Task directions: If a line in the listing carries the word "removable", return a copy of that line.

[Source information — start]

(** In a collected inventory no two whole devices show the same serial number, or the same WWN, as present. *)
Definition shows_apart (sha256 : list Z → list Z) (kind : string) (p q : identityStatus * list Z) : Prop :=
  p.1 = identityPresent → q.1 = identityPresent →
  ∃ s t, s ≠ t ∧ p.2 = vpdObservationEvidence sha256 kind s ∧ q.2 = vpdObservationEvidence sha256 kind t.
Lemma collected_apart sha256 v snap obs o p : collectStorage sha256 v = Ok snap → ss_Observations snap = Some obs → o ∈ obs → p ∈ obs →
  bo_Name o ≠ bo_Name p → bo_Kind o = "block" → bo_Kind p = "block" →
  shows_apart sha256 "serial" (bo_SerialStatus o, bo_serialEvidence o) (bo_SerialStatus p, bo_serialEvidence p)
  ∧ shows_apart sha256 "wwn" (bo_WWNStatus o, bo_wwnEvidence o) (bo_WWNStatus p, bo_wwnEvidence p).
Proof.
  intros (entries & names & md & obs' & _ & _ & _ & _ & _ & _ & _ & _ & _ & Hobs & _ & Hnode)%collectStorage_exact Hobs' Ho Hp Hne Ko Kp.
  rewrite Hobs in Hobs'. injection Hobs' as ->. apply list_elem_of_lookup in Ho as [i Hi], Hp as [j Hj]. assert (Hij : i ≠ j) by congruence.
  destruct (Hnode i o Hi) as (m & Hm & [_ (Km & _) _ _ _ [Eo Wo] [S1 S2] [W1 W2]]). destruct (Hnode j p Hj) as (q & Hq & [_ (Kq & _) _ _ _ [Ep Wp] [S3 S4] [W3 W4]]).
  unfold shows_apart. cbn [fst snd]. split; intros H1 H2.
  - assert (N1 : ¬ shared serial_key md i) by (intros Hx; rewrite (S1 Hx) in H1; discriminate H1).
    assert (N2 : ¬ shared serial_key md j) by (intros Hx; rewrite (S3 Hx) in H2; discriminate H2). rewrite (S2 N1) in H1. rewrite (S4 N2) in H2.
    exists (md_serial m), (md_serial q). split; [|done]. intros E. apply N1. exists j, m, q, (md_serial m). unfold serial_key.
    rewrite <- Km, <- Kq, Ko, Kp, H1, H2, E. done.
  - assert (N1 : ¬ shared wwn_key md i) by (intros Hx; rewrite (W1 Hx) in H1; discriminate H1).
    assert (N2 : ¬ shared wwn_key md j) by (intros Hx; rewrite (W3 Hx) in H2; discriminate H2). rewrite (W2 N1) in H1. rewrite (W4 N2) in H2.
    exists (md_wwn m), (md_wwn q). split; [|done]. intros E. apply N1. exists j, m, q, (md_wwn m). unfold wwn_key.
    rewrite <- Km, <- Kq, Ko, Kp, H1, H2, E. done.
Qed.

(** Two disks with one serial number, a partition on the first and a mirror on it. *)
Definition sample_files : list (string * string) :=
  let nl := String (Ascii.ascii_of_nat 10) "" in
  (λ '(p, v), (String.append "class/block/" p, String.append v nl)) <$>
  [ ("sda/dev", "8:0"); ("sda/size", "100"); ("sda/ro", "0"); ("sda/removable", "0"); ("sda/diskseq", "1");
    ("sdb/dev", "8:16"); ("sdb/size", "100"); ("sdb/ro", "0"); ("sdb/removable", "0"); ("sdb/diskseq", "2");
    ("sda1/partition", "1"); ("sda1/start", "8"); ("sda1/dev", "8:1"); ("sda1/size", "50"); ("sda1/ro", "0");
    ("md0/dev", "9:0"); ("md0/size", "40"); ("md0/ro", "0"); ("md0/removable", "0"); ("md0/diskseq", "3") ].
Definition sample_page : string := String.string_of_list_ascii ((ascii_of_N ∘ Z.to_N) <$> ([0; 128; 0; 2] ++ codes "S1")).
Definition find_path {A} (l : list (string * A)) (p : string) : option A := snd <$> List.find (λ x, String.eqb x.1 p) l.
Definition sample_sysfs : Sysfs :=
  mkSysfs
    (find_path [ ("class/block", ["sdb"; "sda1"; "md0"; "sda"]); ("devices/ata1/sda/holders", []); ("devices/ata1/sda/slaves", []);
                 ("devices/ata2/sdb/holders", []); ("devices/ata2/sdb/slaves", []); ("devices/ata1/sda/sda1/holders", ["md0"]);
                 ("devices/virtual/block/md0/holders", []); ("devices/virtual/block/md0/slaves", ["sda1"]) ])
    (Some (find_path [ ("class/block/sda", "../../devices/ata1/sda"); ("class/block/sdb", "../../devices/ata2/sdb");
                 ("class/block/sda1", "../../devices/ata1/sda/sda1"); ("class/block/md0", "../../devices/virtual/block/md0");
                 ("devices/ata1/sda/sda1/holders/md0", "../../../../virtual/block/md0");
                 ("devices/virtual/block/md0/slaves/sda1", "../../../../ata1/sda/sda1") ]))
    (λ p, if (p == "class/block/sda/device/vpd_pg80") || (p == "class/block/sdb/device/vpd_pg80") then Opened (mkReader sample_page false)
          else match find_path sample_files p with Some v => Opened (mkReader v false) | None => NotExist end).
Definition sample_views : views := mkViews sample_sysfs (λ _, (sample_sysfs, sample_sysfs)) (λ _, (sample_sysfs, sample_sysfs)) sample_sysfs.
Definition snapshot_of (r : res storage_error storageSnapshot) : storageSnapshot :=
  match r with Ok snap => snap | Err _ => mkStorage 0 "" false false false false false 0 None [] false end.
Definition sample_snapshot : storageSnapshot := snapshot_of (collectStorage (λ _, []) sample_views).
Lemma collectStorage_exact_witness :
  collectStorage (λ _, []) sample_views = Ok sample_snapshot
  ∧ ((λ o, (bo_Name o, bo_ParentName o, bo_SerialStatus o, tr_Name <$> bo_lowerBlocks o)) <$> elems (ss_Observations sample_snapshot))
    = [("md0", "", identityUnavailable, ["sda1"]); ("sda", "", identityAmbiguous, []); ("sda1", "sda", identityZero, []);
       ("sdb", "", identityAmbiguous, [])]
  ∧ ∃ entries names md obs,
    fs_ReadDir (vw_before sample_views) "class/block" = Some entries ∧ names = sort_by id entries
    ∧ (∃ final, fs_ReadDir (vw_after sample_views) "class/block" = Some final ∧ final ≡ₚ entries)
    ∧ NoDup names ∧ Forall (λ n, validBlockName n = true) names ∧ len names ≤ maxBlockEntries
    ∧ Forall2 (λ n m, observeStorageBlockMetadata (vw_first sample_views n).1 (vw_first sample_views n).2 n = Ok m) names md
    ∧ Forall2 (λ n m, observeStorageBlockMetadata (vw_second sample_views n).1 (vw_second sample_views n).2 n = Ok m) names md
    ∧ NoDup (md ≫= sequence_of)
    ∧ ss_Observations sample_snapshot = Some obs ∧ length obs = length names
    ∧ ∀ i o, obs !! i = Some o → ∃ m, md !! i = Some m ∧ node_ok (λ _, []) names md i m o.
Proof.
  assert (H : collectStorage (λ _, []) sample_views = Ok sample_snapshot) by (vm_compute; reflexivity).
  split; [exact H|]. split; [vm_compute; reflexivity|]. apply (collectStorage_exact _ _ _ H).
Defined.
End BlockInventory.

[Source information — finish]

Task result:
  [ ("sda/dev", "8:0"); ("sda/size", "100"); ("sda/ro", "0"); ("sda/removable", "0"); ("sda/diskseq", "1");
    ("sdb/dev", "8:16"); ("sdb/size", "100"); ("sdb/ro", "0"); ("sdb/removable", "0"); ("sdb/diskseq", "2");
    ("md0/dev", "9:0"); ("md0/size", "40"); ("md0/ro", "0"); ("md0/removable", "0"); ("md0/diskseq", "3") ].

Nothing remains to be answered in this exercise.